With PCOS, insulin resistance can impair ovulation, causing the ovaries to produce more androgens and resulting in associated symptoms such as acne and hair thinning.

“High insulin also reduces sex hormone binding globulin (SHBG),” Lovell says.

SHBG is like a sponge for excess hormones, so if there are lower amounts in the body then there will be more androgen hormones running free.

According to Lovell, balancing blood sugar and insulin levels are therefore key to managing PCOS.

“Avoiding refined carbohydrates and too much sugar is helpful,” she says. “An anti-inflammatory, Mediterranean-style diet with plenty of colourful fruits and vegetables for fibre, micronutrients and antioxidants, plus good quality protein and healthy fats can support PCOS.”

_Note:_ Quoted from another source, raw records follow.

Lemma Brier_data_priors lp labels b :
  nrows lp = length labels ->
  Forall (fun l => (l < ncols lp)%nat) labels ->
  Brier lp labels (PyBool b) (Some (data_priors labels)) = Brier lp labels (PyBool b) None.
Proof.
  intros Hn Hl. pose proof (valid_data_priors labels) as Hv.
  pose proof (brier_rows_the_prior lp labels None) as Ht. cbn [the_prior] in Ht.
  destruct b.
  - rewrite (Brier_norm lp labels (Some (data_priors labels))) by assumption.
    rewrite (Brier_norm lp labels None) by (try assumption; exact I).
    cbn [the_prior]. rewrite Ht. reflexivity.
  - unfold Brier.
    rewrite (Brier_rec_unnorm 1 lp labels (Some (data_priors labels))) by assumption.
    rewrite (Brier_rec_unnorm 1 lp labels None) by (try assumption; exact I).
    rewrite Ht. reflexivity.
Qed.

(** X8: passing the class frequencies of the test labels as the external
    prior changes nothing: [LogLoss] and [Brier], normalized or not, return
    what they return without an external prior. *)
Theorem empirical_prior_as_external_prior (log_probs : matrix) (labels : list nat) (b : bool) :
  wf_matrix log_probs -> nrows log_probs = length labels ->
  Forall (fun l => (l < ncols log_probs)%nat) labels ->
  LogLoss log_probs labels (PyBool b) (Some (data_priors labels))
    = LogLoss log_probs labels (PyBool b) None /\
  Brier log_probs labels (PyBool b) (Some (data_priors labels))
    = Brier log_probs labels (PyBool b) None.
Proof.
  intros Hwf Hn Hl. split; [apply LogLoss_data_priors|apply Brier_data_priors]; assumption.
Qed.

Lemma empirical_prior_as_external_prior_witness :
  LogLoss lp_two_certain [0; 1]%nat (PyBool true) (Some (data_priors [0; 1]%nat))
    = LogLoss lp_two_certain [0; 1]%nat (PyBool true) None /\
  Brier lp_two_certain [0; 1]%nat (PyBool true) (Some (data_priors [0; 1]%nat))
    = Brier lp_two_certain [0; 1]%nat (PyBool true) None.
Proof.
  apply (empirical_prior_as_external_prior lp_two_certain [0; 1]%nat true).
  - repeat constructor.
  - reflexivity.
  - repeat constructor.
Defined.

(** ** LogLoss and Brier: a label beyond the columns *)

Lemma index_errors {A} (v : list A) i : index v i = Err IndexError \/ exists x, index v i = Ok x.
Proof. unfold index. destruct (nth_error v i); [right; eexists|left]; reflexivity. Qed.

Lemma true_class_losses_raises lp labels l :
  wf_matrix lp -> nrows lp = length labels -> In l labels -> (ncols lp <= l)%nat ->
  true_class_losses lp labels = Err IndexError.
Proof.
  intros Hwf Hn Hin Hl. unfold true_class_losses.
  destruct (In_nth_error _ _ Hin) as [i Hi].
  apply (mapM_err _ IndexError _ (i, l)).
  - eapply nth_error_In. rewrite (combine_seq_nth_error labels 0 i l Hi). reflexivity.
  - unfold index2.
    assert (Hlt : (i < nrows lp)%nat)
      by (rewrite Hn; apply nth_error_Some; rewrite Hi; discriminate).
    unfold nrows in Hlt. rewrite (index_nth _ _ [] Hlt). cbn [bind].
    pose proof (wf_matrix_nth lp i Hwf Hlt) as Hlen.
    unfold index. replace (nth_error (nth i (rows lp) []) l) with (@None fl); [reflexivity|].
    symmetry. apply nth_error_None. lia.
  - intros [j k] _. unfold index2.
    destruct (index_errors (rows lp) j) as [E|[r E]]; rewrite E; cbn [bind];
      [left; reflexivity|].
    destruct (index_errors r k) as [E'|[x E']]; rewrite E'; cbn [bind];
      [left; reflexivity|right; eexists; reflexivity].
Qed.

Lemma prior_norm_factor_LogLoss labels n :
  n = length labels ->
  exists s, LogLoss_rec 1 (prior_log_probs (data_priors labels) n) labels (PyBool false)
              (Some (data_priors labels)) = Ok s.
Proof.
  intros Hn. eexists. apply LogLoss_rec_unnorm.
  - apply prior_log_probs_wf.
  - rewrite prior_log_probs_nrows. assumption.
  - rewrite prior_log_probs_ncols. apply (the_prior_valid None labels I).
  - apply valid_data_priors.
Qed.

Lemma prior_norm_factor_Brier labels n :
  n = length labels ->
  exists s, Brier_rec 1 (prior_log_probs (data_priors labels) n) labels (PyBool false)
              (Some (data_priors labels)) = Ok s.
Proof.
  intros Hn. eexists. apply Brier_rec_unnorm.
  - rewrite prior_log_probs_nrows. assumption.
  - rewrite prior_log_probs_ncols. apply (the_prior_valid None labels I).
  - apply valid_data_priors.
Qed.

Lemma LogLoss_no_prior_eq lp labels b :
  LogLoss lp labels (PyBool b) None
  = (norm_factor <-
       (if b
        then LogLoss_rec 1 (prior_log_probs (data_priors labels) (nrows lp)) labels
               (PyBool false) (Some (data_priors labels))
        else Ok (Fin 1)) ;;
     wlosses <- LogLoss_wlosses lp labels (Wscalar (Fin 1)) ;;
     Ok (fdiv (tmean wlosses) norm_factor)).
Proof. reflexivity. Qed.

Lemma Brier_no_prior_eq lp labels b :
  Brier lp labels (PyBool b) None
  = (norm_factor <-
       (if b
        then Brier_rec 1 (prior_log_probs (data_priors labels) (nrows lp)) labels
               (PyBool false) (Some (data_priors labels))
        else Ok (Fin 1)) ;;
     wl <- Brier_wlosses lp labels (Wscalar (Fin 1)) ;;
     Ok (fdiv (tmean2 wl) norm_factor)).
Proof. reflexivity. Qed.

(** X9: when some label is not below the number of columns of the
    log-probabilities, [LogLoss] and [Brier], normalized or not, raise
    IndexError. *)
Theorem label_beyond_columns_raises (log_probs : matrix) (labels : list nat) (l : nat)
    (b : bool) :
  wf_matrix log_probs -> nrows log_probs = length labels ->
  In l labels -> (ncols log_probs <= l)%nat ->
  LogLoss log_probs labels (PyBool b) None = Err IndexError /\
  Brier log_probs labels (PyBool b) None = Err IndexError.
Proof.
  intros Hwf Hn Hin Hl. split.
  - rewrite LogLoss_no_prior_eq.
    assert (Hw : LogLoss_wlosses log_probs labels (Wscalar (Fin 1)) = Err IndexError).
    { unfold LogLoss_wlosses.
      rewrite (true_class_losses_raises log_probs labels l); auto. }
    destruct b.
    + destruct (prior_norm_factor_LogLoss labels (nrows log_probs) Hn) as [s Hs].
      rewrite Hs. cbn [bind]. rewrite Hw. reflexivity.
    + cbn [bind]. rewrite Hw. reflexivity.
  - rewrite Brier_no_prior_eq.
    assert (Hw : Brier_wlosses log_probs labels (Wscalar (Fin 1)) = Err IndexError).
    { unfold Brier_wlosses. rewrite (onehot_encode_raises labels _ l); auto. }
    destruct b.
    + destruct (prior_norm_factor_Brier labels (nrows log_probs) Hn) as [s Hs].
      rewrite Hs. cbn [bind]. rewrite Hw. reflexivity.
    + cbn [bind]. rewrite Hw. reflexivity.
Qed.
(** * faunadb/expr.go: expression trees and their JSON serialization

    A shallow embedding of [src/faunadb/expr.go].

    - Go values that reach [wrap] (the [interface{}] arguments of the
      builders and the elements of [Obj] and [Arr]) are the trees of type
      [value].  Go maps are [gmap string _]; slices are lists.  Only
      non-nil maps and slices are modelled: every map and slice the
      builders of this file create comes from a composite literal.
    - [encoding/json] is not part of the repository; the fragment of
      [json.Marshal] that these types exercise is modelled in
      [Module json] from the documented behaviour of the package,
      including the values it refuses to encode.
    - [applyOptionals] and [fn1] .. [fn4] write to a Go map through a
      reference, so they are embedded in state-passing style over a
      [store] of map objects. *)

From Stdlib Require Import Ascii String.
From stdpp Require Import gmap strings list fin_maps sorting pretty.

#[local] Set Warnings "-register-all,-clear-no-such-hyp".
#[local] Open Scope string_scope.

(** ** Errors *)

(** The dynamic types [encoding/json] names in its errors: those whose
    [MarshalJSON] method it calls, and a type it cannot encode. *)
Inductive gotype : Type :=
  | T_Obj
  | T_Arr
  | T_invalidExpr
  | T_chan.
Lemma read_dict_defaults :
  ConfigParser.read_dict ConfigParser.empty [("train", TRAIN_DEFAULTS)] = Return defaults_parser.
Proof. vm_compute. reflexivity. Qed.

Lemma defaults_parser_wf : wf_parser defaults_parser.
Proof.
  split; [constructor|]. split.
  - apply NoDup_singleton.
  - constructor; [|constructor]. simpl. apply (bool_decide_unpack _). vm_compute. exact I.
Qed.

(** ** Section names *)

Lemma remove_first_elem x y (l : list string) :
  NoDup l → x ∈ Options.remove_first y l ↔ x ∈ l ∧ x ≠ y.
Proof.
  induction l as [|z l IH]; simpl; intros Hnd.
  - split; [intros H; by apply elem_of_nil in H | intros [H _]; by apply elem_of_nil in H].
  - apply NoDup_cons in Hnd as [Hz Hnd].
    destruct (String.eqb_spec z y) as [->|Hne].
    + rewrite elem_of_cons. split; [|naive_solver].
      intros H. split; [by right|]. by intros ->.
    + rewrite !elem_of_cons, IH by done. naive_solver.
Qed.

Lemma fold_max_lt (r : list nat) (x n : nat) :
  (fold_left Nat.max r x < n)%nat ↔ (x < n)%nat ∧ Forall (fun y => (y < n)%nat) r.
Proof.
  revert x. induction r as [|y r IH]; simpl; intros x.
  - split; [by intros ?; split | by intros []].
  - rewrite IH, Forall_cons.
    split; [intros [? ?]|intros [? [? ?]]]; split_and!; try done; lia.
Qed.

Lemma check_sections_spec (names : list string) :
  NoDup names →
  Options.check_sections names = Return tt
  ↔ "train" ∈ names ∧ "model" ∈ names ∧ ∀ s, s ∈ names → good_name s.
Proof.
  intros Hnd. unfold Options.check_sections. simpl.
  destruct (decide ("train" ∈ names)) as [Ht|Ht].
  2:{ rewrite (bool_decide_eq_false_2 _ Ht). simpl. split; [done|]. by intros [? _]. }
  rewrite (bool_decide_eq_true_2 _ Ht). simpl.
  case_bool_decide as Hm; simpl.
  2:{ split; [done|]. intros (_ & Hmod & _). exfalso. apply Hm.
      apply remove_first_elem; done. }
  set (avail := Options.remove_first "model" (Options.remove_first "train" names)).
  assert (Hav : ∀ s, s ∈ avail ↔ s ∈ names ∧ s ≠ "train" ∧ s ≠ "model").
  { intros s. unfold avail. rewrite remove_first_elem.
    - rewrite remove_first_elem by done. naive_solver.
    - clear -Hnd. induction Hnd as [|z l Hz Hnd IH]; simpl; [constructor|].
      destruct (String.eqb z "train"); [done|]. constructor; [|done].
      intros Hin. apply Hz. revert Hin. clear.
      induction l as [|y l IH]; simpl; [done|].
      destruct (String.eqb y "train"); [by right|].
      rewrite !elem_of_cons. naive_solver. }
  destruct (forallb _ avail) eqn:Hall; simpl.
  - rewrite forallb_forall in Hall.
    destruct names as [|n0 names]; [by apply elem_of_nil in Ht|].
    simpl. unfold assert. destruct (Nat.ltb_spec (fold_left Nat.max (map (Str.count ".") names) (Str.count "." n0)) 2) as [Hlt|Hge].
    + split; [intros _|done]. split_and!; [done| |].
      { apply remove_first_elem in Hm; [by destruct Hm|done]. }
      apply fold_max_lt in Hlt as [H0 Hr].
      assert (Hcnt : ∀ s, s ∈ n0 :: names → (Str.count "." s < 2)%nat).
      { intros s Hs. apply elem_of_cons in Hs as [->|Hs]; [done|].
        rewrite Forall_forall in Hr. apply Hr.
        apply list_elem_of_In, in_map_iff. exists s. split; [done|].
        by apply list_elem_of_In. }
      intros s Hs. destruct (decide (s = "train")); [by left|].
      destruct (decide (s = "model")); [by right; left|]. right; right.
      split; [|specialize (Hcnt s Hs); lia].
      apply (Hall s), list_elem_of_In, Hav. done.
    + split; [done|]. intros (_ & _ & Hgood). exfalso.
      assert (fold_left Nat.max (map (Str.count ".") names) (Str.count "." n0) < 2)%nat; [|lia].
      apply fold_max_lt. split.
      * destruct (Hgood n0) as [->|[->|[_ ?]]]; [left|simpl; lia|simpl; lia|lia].
      * apply Forall_forall. intros c Hc.
        apply list_elem_of_In, in_map_iff in Hc as (s & <- & Hs).
        apply list_elem_of_In in Hs.
        destruct (Hgood s) as [->|[->|[_ ?]]]; [by right|simpl; lia|simpl; lia|lia].
  - split; [done|]. intros (_ & _ & Hgood). exfalso.
    apply not_true_iff_false in Hall. apply Hall.
    apply forallb_forall. intros s Hs. apply list_elem_of_In, Hav in Hs as (Hs & H1 & H2).
    destruct (Hgood s Hs) as [?|[?|[? _]]]; done.
Qed.

Lemma check_sections_fail (names : list string) :
  "train" ∈ names →
  Options.check_sections names ≠ Return tt →
  Options.check_sections names = Raise AssertionError.
Proof.
  intros Ht. unfold Options.check_sections. simpl.
  rewrite (bool_decide_eq_true_2 _ Ht). simpl.
  case_bool_decide; simpl; [|done].
  destruct (forallb _ _); simpl; [|done].
  destruct names as [|n0 names]; [by apply elem_of_nil in Ht|]. simpl.
  unfold assert. destruct (Nat.ltb _ 2); [|done]. by destruct 1.
Qed.

(** ** From the file to the stored sections *)

Lemma read_config_inv w fname ovl p ovs :
  Options.read_config w fname ovl = Return (p, ovs) →
  ∃ doc, file_doc w fname = Return doc
    ∧ ConfigParser.read_events defaults_parser [] [] doc = Return p
    ∧ match ovl with
      | Some l => Options.parse_overrides w l = Return ovs
      | None => ovs = []
      end.
Proof.
  unfold Options.read_config, file_doc. intros H.
  bind_inv H. rewrite read_dict_defaults in H. simpl in H.
  unfold ConfigParser.read_string in H. bind_inv H. bind_inv Ha0.
  rewrite Ha. simpl. exists a1. bind_inv H. injection H as <- <-.
  split; [done|]. split; [done|]. by destruct ovl; [|injection Ha2 as <-].
Qed.

Lemma read_config_facts w fname ovl p ovs :
  Options.read_config w fname ovl = Return (p, ovs) →
  wf_parser p ∧ wf2 ovs ∧ "train" ∈ ConfigParser.sections p.
Proof.
  intros H. apply read_config_inv in H as (doc & _ & Hev & Hov).
  apply read_events_spec in Hev as (Hwf & Hsec & _). split_and!.
  - apply Hwf, defaults_parser_wf.
  - destruct ovl; [by eapply parse_overrides_wf|subst; split; constructor].
  - apply Hsec. left.
Qed.

Lemma traverse_dict_get {A B} (f : string * A → outcome (string * B)) l l' k x :
  (∀ e y, f e = Return y → y.1 = e.1) →
  traverse f l = Return l' → Dict.get l k = Some x →
  ∃ y, f (k, x) = Return (k, y) ∧ Dict.get l' k = Some y.
Proof.
  intros Hf H. apply traverse_Return in H.
  induction H as [|[k0 x0] [k1 y1] l l' Hxy _ IH]; simpl; [done|].
  pose proof (Hf _ _ Hxy) as Hk. simpl in Hk. subst k1.
  destruct (String.eqb_spec k0 k) as [->|Hne]; [|done].
  intros [= ->]. eauto.
Qed.

Lemma parsed_sections_spec w p ovs ps :
  Options.parsed_sections w p ovs = Return ps → wf_parser p →
  Dict.keys ps = ConfigParser.sections p
  ∧ ∀ s, s ∈ ConfigParser.sections p →
      ∃ opts, Options.section_opts w p ovs s = Return opts ∧ Dict.get ps s = Some opts.
Proof.
  unfold Options.parsed_sections. intros H (_ & Hnd & _).
  bind_inv H. injection H as <-. apply traverse_Return in Ha.
  assert (Hkeys : Dict.keys a = ConfigParser.sections p).
  { unfold Dict.keys. induction Ha as [|s y l l' Hy _ IH]; simpl; [done|].
    bind_inv Hy. injection Hy as <-. simpl. by f_equal. }
  fold (ConfigParser.sections p) in Hnd.
  rewrite dict_of_items_id by (by rewrite Hkeys). split; [done|].
  intros s Hs. rewrite <- Hkeys in Hnd. clear Hkeys.
  induction Ha as [|s0 y l l' Hy _ IH]; [by apply elem_of_nil in Hs|].
  bind_inv Hy. injection Hy as <-. simpl in *.
  apply NoDup_cons in Hnd as [Hfresh Hnd].
  destruct (String.eqb_spec s0 s) as [->|Hne]; [eauto|].
  apply elem_of_cons in Hs as [->|Hs]; [done|]. by apply IH.
Qed.

Lemma section_opts_spec w p ovs s opts :
  Options.section_opts w p ovs s = Return opts → wf_parser p → wf2 ovs →
  NoDup (Dict.keys opts)
  ∧ (∀ k v, get2 ovs s k = Some v → Dict.get opts k = Some v)
  ∧ (∀ k x, get2 ovs s k = None → get2 (psections p) s k = Some x →
       ∃ v, file_value w p s k x = Return v ∧ Dict.get opts k = Some v).
Proof.
  unfold Options.section_opts, ConfigParser.items. intros H (Hd & Hpk & Hpv) (Hok & Hov).
  bind_inv H. bind_inv H. injection H as <-.
  destruct (Dict.get (psections p) s) as [own|] eqn:Eown; [|done].
  assert (Hown : NoDup (Dict.keys own))
    by (by eapply (dict_Forall_get (fun o => NoDup (Dict.keys o)))).
  assert (Hbase : NoDup (Dict.keys (Dict.of_items a0))) by apply dict_NoDup_of_items.
  assert (Hov' : ∀ ov, Dict.get ovs s = Some ov → NoDup (Dict.keys ov)).
  { intros ov E. by eapply (dict_Forall_get (fun o => NoDup (Dict.keys o))). }
  split_and!.
  - destruct (Dict.get ovs s); [by apply dict_NoDup_update|done].
  - unfold get2. intros k v Hg. destruct (Dict.get ovs s) as [ov|] eqn:E; [|done].
    simpl in Hg. rewrite dict_get_update by auto. by rewrite Hg.
  - unfold get2. rewrite Eown. simpl. intros k x Hno Hx.
    assert (Hits : Dict.get (Dict.update (defaults p) own) k = Some x).
    { rewrite dict_get_update by done. by rewrite Hx. }
    assert (Hf1 : ∀ (e : string * string) y,
               (ConfigParser.before_get w p s e.1 e.2 ≫= λ val, Return (e.1, val)) = Return y
               → y.1 = e.1).
    { intros e y Hy. bind_inv Hy. by injection Hy as <-. }
    assert (Hf2 : ∀ (e : string * string) y,
               (_parse_value w (Text e.2) ≫= λ v, resolve_path w v ≫= λ v', Return (e.1, v'))
               = Return y → y.1 = e.1).
    { intros e y Hy. bind_inv Hy. bind_inv Hy. by injection Hy as <-. }
    destruct (traverse_dict_get _ _ _ _ _ Hf1 Ha Hits) as (text' & Hbg & Hits').
    bind_inv Hbg. injection Hbg as <-. simpl in *.
    assert (Hka : NoDup (Dict.keys a0)).
    { rewrite (traverse_keys _ _ _ Hf2 Ha0), (traverse_keys _ _ _ Hf1 Ha).
      by apply dict_NoDup_update. }
    destruct (traverse_dict_get _ _ _ _ _ Hf2 Ha0 Hits') as (v & Hv & Hvals).
    exists v. split.
    + unfold file_value. rewrite Ha1. simpl. simpl in Hv.
      bind_inv Hv. bind_inv Hv. injection Hv as <-. by rewrite Ha2.
    + rewrite dict_of_items_id by done.
      destruct (Dict.get ovs s) as [ov|] eqn:E; [|done].
      simpl in Hno. rewrite dict_get_update by auto. by rewrite Hno.
Qed.

Lemma construct_inv w fname ovl self :
  Options.construct w fname ovl = Return self →
  ∃ p ovs, Options.read_config w fname ovl = Return (p, ovs)
    ∧ Options.check_sections (ConfigParser.sections p) = Return tt
    ∧ Options.parsed_sections w p ovs = Return (Options._psections self)
    ∧ Options._parser self = p ∧ Options.filename self = fname.
Proof.
  unfold Options.construct. intros H. bind_inv H. destruct a as [p ovs].
  bind_inv H. bind_inv H. injection H as <-. destruct a. by exists p, ovs.
Qed.

Lemma init_Return w fname ovl out self :
  Options.__init__ w fname ovl = (out, Return self) →
  Options.construct w fname ovl = Return self.
Proof.
  unfold Options.__init__. destruct (Options.construct w fname ovl) as [s|e|n]; [|done..].
  destruct (Options.sanity_check w s) as [o r]. intros [= _ H].
  bind_inv H. by injection H as <-.
Qed.

(** what a loaded configuration stores for its sections *)
Lemma loaded_section w fname ovl out self s :
  Options.__init__ w fname ovl = (out, Return self) →
  s ∈ ConfigParser.sections (Options._parser self) →
  ∃ ovs opts,
    match ovl with
    | Some l => Options.parse_overrides w l = Return ovs
    | None => ovs = []
    end
    ∧ wf2 ovs ∧ wf_parser (Options._parser self)
    ∧ Options.section_opts w (Options._parser self) ovs s = Return opts
    ∧ Options.__getitem__ self s = Options.Section opts.
Proof.
  intros H Hs. apply init_Return, construct_inv in H as (p & ovs & Hrc & _ & Hps & <- & _).
  pose proof (read_config_facts _ _ _ _ _ Hrc) as (Hwf & Hovs & _).
  apply read_config_inv in Hrc as (_ & _ & _ & Hov).
  apply parsed_sections_spec in Hps as [_ Hget]; [|done].
  destruct (Hget s Hs) as (opts & Hopts & Hg).
  exists ovs, opts. split_and!; try done.
  unfold Options.__getitem__, Options.getitem. by rewrite Hg.
Qed.

Lemma loaded_has_train w fname ovl out self :
  Options.__init__ w fname ovl = (out, Return self) →
  "train" ∈ ConfigParser.sections (Options._parser self).
Proof.
  intros H. apply init_Return, construct_inv in H as (p & ovs & Hrc & _ & _ & <- & _).
  by apply read_config_facts in Hrc as (_ & _ & ?).
Qed.

(** ** Precedence of overrides, file and defaults *)

(** C1 — When the override list holds an entry for a key of [train] (for
    example "train.batch_size:128") the loaded configuration exposes, for
    that key, the coerced value of the override (of the last such entry):
    the overrides are applied after the defaults and the file's values, so
    it does not matter what the file or the defaults table say about the
    key. *)
Theorem C1_override_wins w fname before e after out self key text :
  Options.__init__ w fname (Some (before ++ e :: after)%list) = (out, Return self) →
  Options.split_override e = Return ("train", key, text) →
  (∀ e' text', e' ∈ after → Options.split_override e' ≠ Return ("train", key, text')) →
  ∃ v opts,
    coerce_override w text = Return v
    ∧ Options.__getitem__ self "train" = Options.Section opts
    ∧ Dict.get opts key = Some v.
Proof.
  intros H He Hlast.
  destruct (loaded_section _ _ _ _ _ "train" H (loaded_has_train _ _ _ _ _ H))
    as (ovs & opts & Hov & Hwf2 & Hwf & Hopts & Hget).
  destruct (parse_overrides_into_last _ _ _ _ _ _ _ _ _ Hov He Hlast) as (v & Hv & Hg2).
  exists v, opts. split_and!; [done..|].
  by apply (section_opts_spec _ _ _ _ _ Hopts Hwf Hwf2).
Qed.

Lemma C1_override_wins_witness :
  ∃ out self opts,
    Options.__init__ Example.world "exp.conf" (Some ["train.batch_size:128"])
    = (out, Return self)
    ∧ Options.__getitem__ self "train" = Options.Section opts
    ∧ Dict.get opts "batch_size" = Some (VInt 128).
Proof.
  eexists _, _.
  assert (Hlast : ∀ e' text', e' ∈ @nil string →
            Options.split_override e' ≠ Return ("train", "batch_size", text')).
  { intros e' text' Hin. apply elem_of_nil in Hin. destruct Hin. }
  assert (Hs : Options.split_override "train.batch_size:128"
               = Return ("train", "batch_size", "128")) by (vm_compute; reflexivity).
  assert (Hload : Options.__init__ Example.world "exp.conf" (Some ["train.batch_size:128"])
                  = (_, Return _)) by (vm_compute; reflexivity).
  pose proof (C1_override_wins Example.world "exp.conf" [] "train.batch_size:128" []
                _ _ "batch_size" "128" Hload Hs Hlast) as X.
  destruct X as (v & opts & Hv & Hsec & Hget).
  exists opts. split; [exact Hload|]. split; [exact Hsec|].
  vm_compute in Hv. injection Hv as <-. exact Hget.
Defined.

When it comes to specific nutrients, she says that omega-3 fatty acids, vitamin D, zinc, vitamin A and adequate protein can support inflammation, skin and gut health, to better manage PCOS symptoms.

Gut health and PCOS

Increasingly, research highlights the importance of gut health. According to Lovell, imbalances in bacteria within the gut microbiome can contribute to inflammation and associated metabolic disorders.

The growth of so-called ‘bad’ bacteria can also “impede the proper excretion of hormones from the body”, she says, worsening PCOS symptoms.

Researchers from the University of California’s San Diego School of Medicine, USA, found that women with PCOS had less diverse populations of gut bacteria than those without the condition.

This lack of diversity in gut bacteria, the researchers said, was also linked to elevated testosterone levels, suggesting that testosterone and other androgen hormones may help to shape the gut microbiome and influence the development of PCOS.

Eating a wide range of fibrous fruits and vegetables, and including probiotic rich foods such as sauerkraut and kefir in the diet can help to support the gut.

Stress and PCOS

Whilst the ovaries are the main source of androgen excess in PCOS, research also suggests that 20-30% of individuals with the condition have adrenal androgen excess.

When we are under a lot of physical or psychological stress, our adrenal glands produce the stress hormones adrenaline, noradrenaline and cortisol.

At the same time, they also produce androgens such as DHEA-S and androstenedione, excess levels of which are thought to contribute to PCOS symptoms.

Lovell says that managing stress is therefore “crucial” for those with PCOS.

Epigenetics and PCOS

Individuals with a family history of PCOS are at an increased risk of developing the condition, but diet, environment and lifestyle can all impact the expression of these genes. This is known as epigenetics.

“[Nutritional therapists] can use genetic testing to find out which areas associated with PCOS we may need to support more,” she says.

Overton also stresses the importance of consulting a doctor if you think you may have PCOS.

“Women are encouraged to have regular health checks with their doctor or gynaecologist, where they can discuss any of their concerns,” she says.

“PCOS puts women at greater risk of developing diabetes, high blood pressure and cancer, so these check-ups are also to monitor for any early signs of health problems.”